A sharp rise in jet fuel prices driven by geopolitical tensions is pushing parts of Europe’s aviation sector toward a potential breaking point, even as immediate supply fears begin to ease.
Ryanair CEO Michael O’Leary said some European airlines could go out of business if fuel costs remain at current levels through the peak summer travel season, pointing to a rapid escalation in prices since March.
“Pricing has mushroomed since March. Jet A-1 was about $80 a barrel in March. It’s now $150,” O’Leary said in remarks to CNBC at a conference in Oslo, warning that “a number of our airline competitors in Europe are going to face real financial difficulties.”
The surge in jet fuel prices follows the closure of the Strait of Hormuz after U.S. and Israeli strikes on Iran earlier this year, a disruption that has removed a critical share of global oil supply from the market.
Around one-fifth of the world’s oil typically passes through the waterway, making its closure a major shock for energy markets and, by extension, the aviation industry.

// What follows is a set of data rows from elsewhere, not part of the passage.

(* ===== verification/HashTable.v ===== *)
(** * lib/hash.{h,cc}: HashTable, HashIterator

    A table is an array of buckets.  The buckets are the abstract lists of
    [ListSpec]: LinkedList.v shows that the linked lists of list.cc refine
    them.  [hash_rep] relates a table to the finite map from keys to items
    it stands for. *)

From S2P Require Import Prelude LinkedList.

Module HashTable.
Section HashTable.
Context {Key T : Type} `{Countable Key} `{EqDecision T}.
Variable getKey : T -> Key.      (* retrieve the key from an item *)
Variable hash : Key -> Z.        (* the hash function, to [unsigned] *)

Definition InitialBuckets : Z := 4.
Definition ResizeRatio : Z := 3.
Definition IncreaseSizeBy : Z := 4.

Record HashTable := mkHash {
  buckets : list (list T);
  numBuckets : Z;
  numItems : Z
}.

(** ** Operations *)

(** [InitBuckets(sz)]; the size is an [int]. *)
Definition InitBuckets (h : HashTable) (sz : Z) : outcome HashTable :=
  if (0 <=? sz) && (sz <? 2 ^ 31)
  then Ok (mkHash (replicate (Z.to_nat sz) []) sz (numItems h))
  else Trap Undefined.

Definition new_HashTable : outcome HashTable :=
  InitBuckets (mkHash [] 0 0) InitialBuckets.

Definition IsEmpty (h : HashTable) : bool := numItems h =? 0.

(** [unsigned % int]: the divisor is converted to [unsigned]. *)
Definition HashValue (h : HashTable) (key : Key) : outcome Z :=
  if u32 (numBuckets h) =? 0 then Trap Undefined
  else
    let result := s32 (u32 (hash key) mod u32 (numBuckets h)) in
    assert! (0 <=? result) && (result <? numBuckets h);
    Ok result.

(** The loop of [FindInBucket] over the items of a bucket. *)
Fixpoint find_item (key : Key) (items : list T) : option T :=
  match items with
  | [] => None
  | x :: items' => if decide (key = getKey x) then Some x else find_item key items'
  end.

Definition FindInBucket (h : HashTable) (bucket : Z) (key : Key) : outcome (option T) :=
  let! l := arr_get (buckets h) bucket in
  Ok (find_item key l).

Definition Find (h : HashTable) (key : Key) : outcome (option T) :=
  let! bucket := HashValue h key in
  FindInBucket h bucket key.

Definition IsInTable (h : HashTable) (key : Key) : outcome bool :=
  let! r := Find h key in Ok (bool_decide (is_Some r)).

(** [buckets[HashValue(getKey(item))]->Append(item)] *)
Definition bucket_Append (h : HashTable) (item : T) : outcome HashTable :=
  let! i := HashValue h (getKey item) in
  let! l := arr_get (buckets h) i in
  let! l := ListSpec.Append l item in
  let! bs := arr_set (buckets h) i l in
  Ok (mkHash bs (numBuckets h) (numItems h)).

(** The body of the first [for] of [SanityCheck]. *)
Definition check_bucket (h : HashTable) (numFound i : Z) : outcome Z :=
  let! l := arr_get (buckets h) i in
  let! _ := ofold (fun (_ : unit) x =>
              let! v := HashValue h (getKey x) in
              assert! (i =? v); Ok tt) tt l in
  Ok (numFound + Z.of_nat (length l)).

Definition SanityCheck (h : HashTable) : outcome unit :=
  let! numFound := ofold (check_bucket h) 0 (seqZ 0 (numBuckets h)) in
  assert! (numItems h =? numFound); Ok tt.

(** The [while] loop of [ReHash]: every item of an old bucket moves. *)
Fixpoint rehash_bucket (h : HashTable) (old : list T) : outcome HashTable :=
  match old with
  | [] => Ok h
  | item :: old' => let! h := bucket_Append h item in rehash_bucket h old'
  end.

Definition ReHash (h : HashTable) : outcome HashTable :=
  let oldTable := buckets h in
  let oldSize := numBuckets h in
  let! _ := SanityCheck h in
  let! h := InitBuckets h (numBuckets h * IncreaseSizeBy) in
  let! h := ofold (fun h i => let! old := arr_get oldTable i in rehash_bucket h old)
              h (seqZ 0 oldSize) in
  let! _ := SanityCheck h in
  Ok h.

Definition Insert (h : HashTable) (item : T) : outcome HashTable :=
  let key := getKey item in
  let! found := IsInTable h key in
  assert! (negb found);
  let! h := (if numItems h `quot` numBuckets h >=? ResizeRatio then ReHash h else Ok h) in
  let! h := bucket_Append h item in
  let h := mkHash (buckets h) (numBuckets h) (numItems h + 1) in
  let! found := IsInTable h key in
  assert! found;
  Ok h.

Definition Remove (h : HashTable) (key : Key) : outcome (T * HashTable) :=
  let! bucket := HashValue h key in
  let! found := FindInBucket h bucket key in
  match found with
  | None => Trap AssertFail
  | Some item =>
      let! l := arr_get (buckets h) bucket in
      let! l := ListSpec.Remove l item in
      let! bs := arr_set (buckets h) bucket l in
      let h := mkHash bs (numBuckets h) (numItems h - 1) in
      let! found := IsInTable h key in
      assert! (negb found);
      Ok (item, h)
  end.

(** [Apply]: [func] acts on a state of the caller. *)
Definition Apply {S} (h : HashTable) (func : T -> S -> S) (s : S) : outcome S :=
  ofold (fun s bucket =>
           let! l := arr_get (buckets h) bucket in
           Ok (fold_left (fun s x => func x s) l s)) s (seqZ 0 (numBuckets h)).

Definition FindNextFullBucket (h : HashTable) (bucket : Z) : outcome Z :=
  let! r := oloop (fun (_ : unit) b =>
              let! l := arr_get (buckets h) b in
              match l with
              | [] => Ok (Next tt)
              | _ => Ok (Break b)
              end) tt (seqZ bucket (numBuckets h - bucket)) in
  match r with
  | Break b => Ok b
  | Next _ => Ok (Z.max bucket (numBuckets h))
  end.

Airlines across Europe have already begun adjusting operations in response. Lufthansa has announced plans to cut 20,000 short-haul flights through October to reduce fuel consumption, while SAS Scandinavian Airlines has canceled around 1,000 flights in recent days. Air France-KLM has introduced a €100 surcharge on long-haul tickets.
The strain has been building for weeks.
Many carriers, including Ryanair, Transavia, and Volotea, have already reduced schedules and raised fares in response to the same pressures, signaling a broader industry shift rather than isolated adjustments.
O’Leary said prolonged high prices could trigger consolidation across the sector.
“If it continues at $150 a barrel into July, August, September, then you'll see European airlines fail,” he said, adding that such an outcome could ultimately benefit larger, more resilient operators.
Despite the price shock, concerns about an outright fuel shortage in Europe have recently softened.
O’Leary said fuel suppliers now expect no disruption to supply until at least the end of June, following improved confidence across the market in recent weeks.
“We think the risk of a supply disruption is receding,” he told Reuters, noting that suppliers had previously warned of potential issues as early as May.
This shift suggests that the crisis is evolving from a supply threat into a cost crisis, with airlines facing sustained high input prices rather than immediate shortages.
The impact is already visible in pricing strategies. Ryanair, which benefits from a strong fuel hedging position, is preparing to keep fares low to maintain demand and increase competitive pressure on rivals.
O’Leary said demand for last-minute bookings remains strong in the short term but is weakening for the summer months, prompting fare adjustments.
“If I were guessing today, I think we'd be moving towards fares flat on last year at this stage,” he said, indicating that earlier expectations of price increases may not materialize.
European authorities are attempting to manage the fallout, though current measures focus more on coordination than price relief.
The European Commission has introduced its “AccelerateEU” plan, which includes monitoring jet fuel stocks and coordinating supply across airports and airlines to prevent shortages.
However, these steps do little to address the underlying cost pressures, which remain tied to unresolved geopolitical tensions and the continued disruption in the Strait of Hormuz.
O’Leary stressed that a meaningful easing of pressure depends on reopening the route. “It needs to reopen as quickly as possible,” he said.
Until then, Europe’s aviation sector faces a volatile summer in which ticket prices, flight availability and even airline survival could hinge on developments far beyond the industry’s control.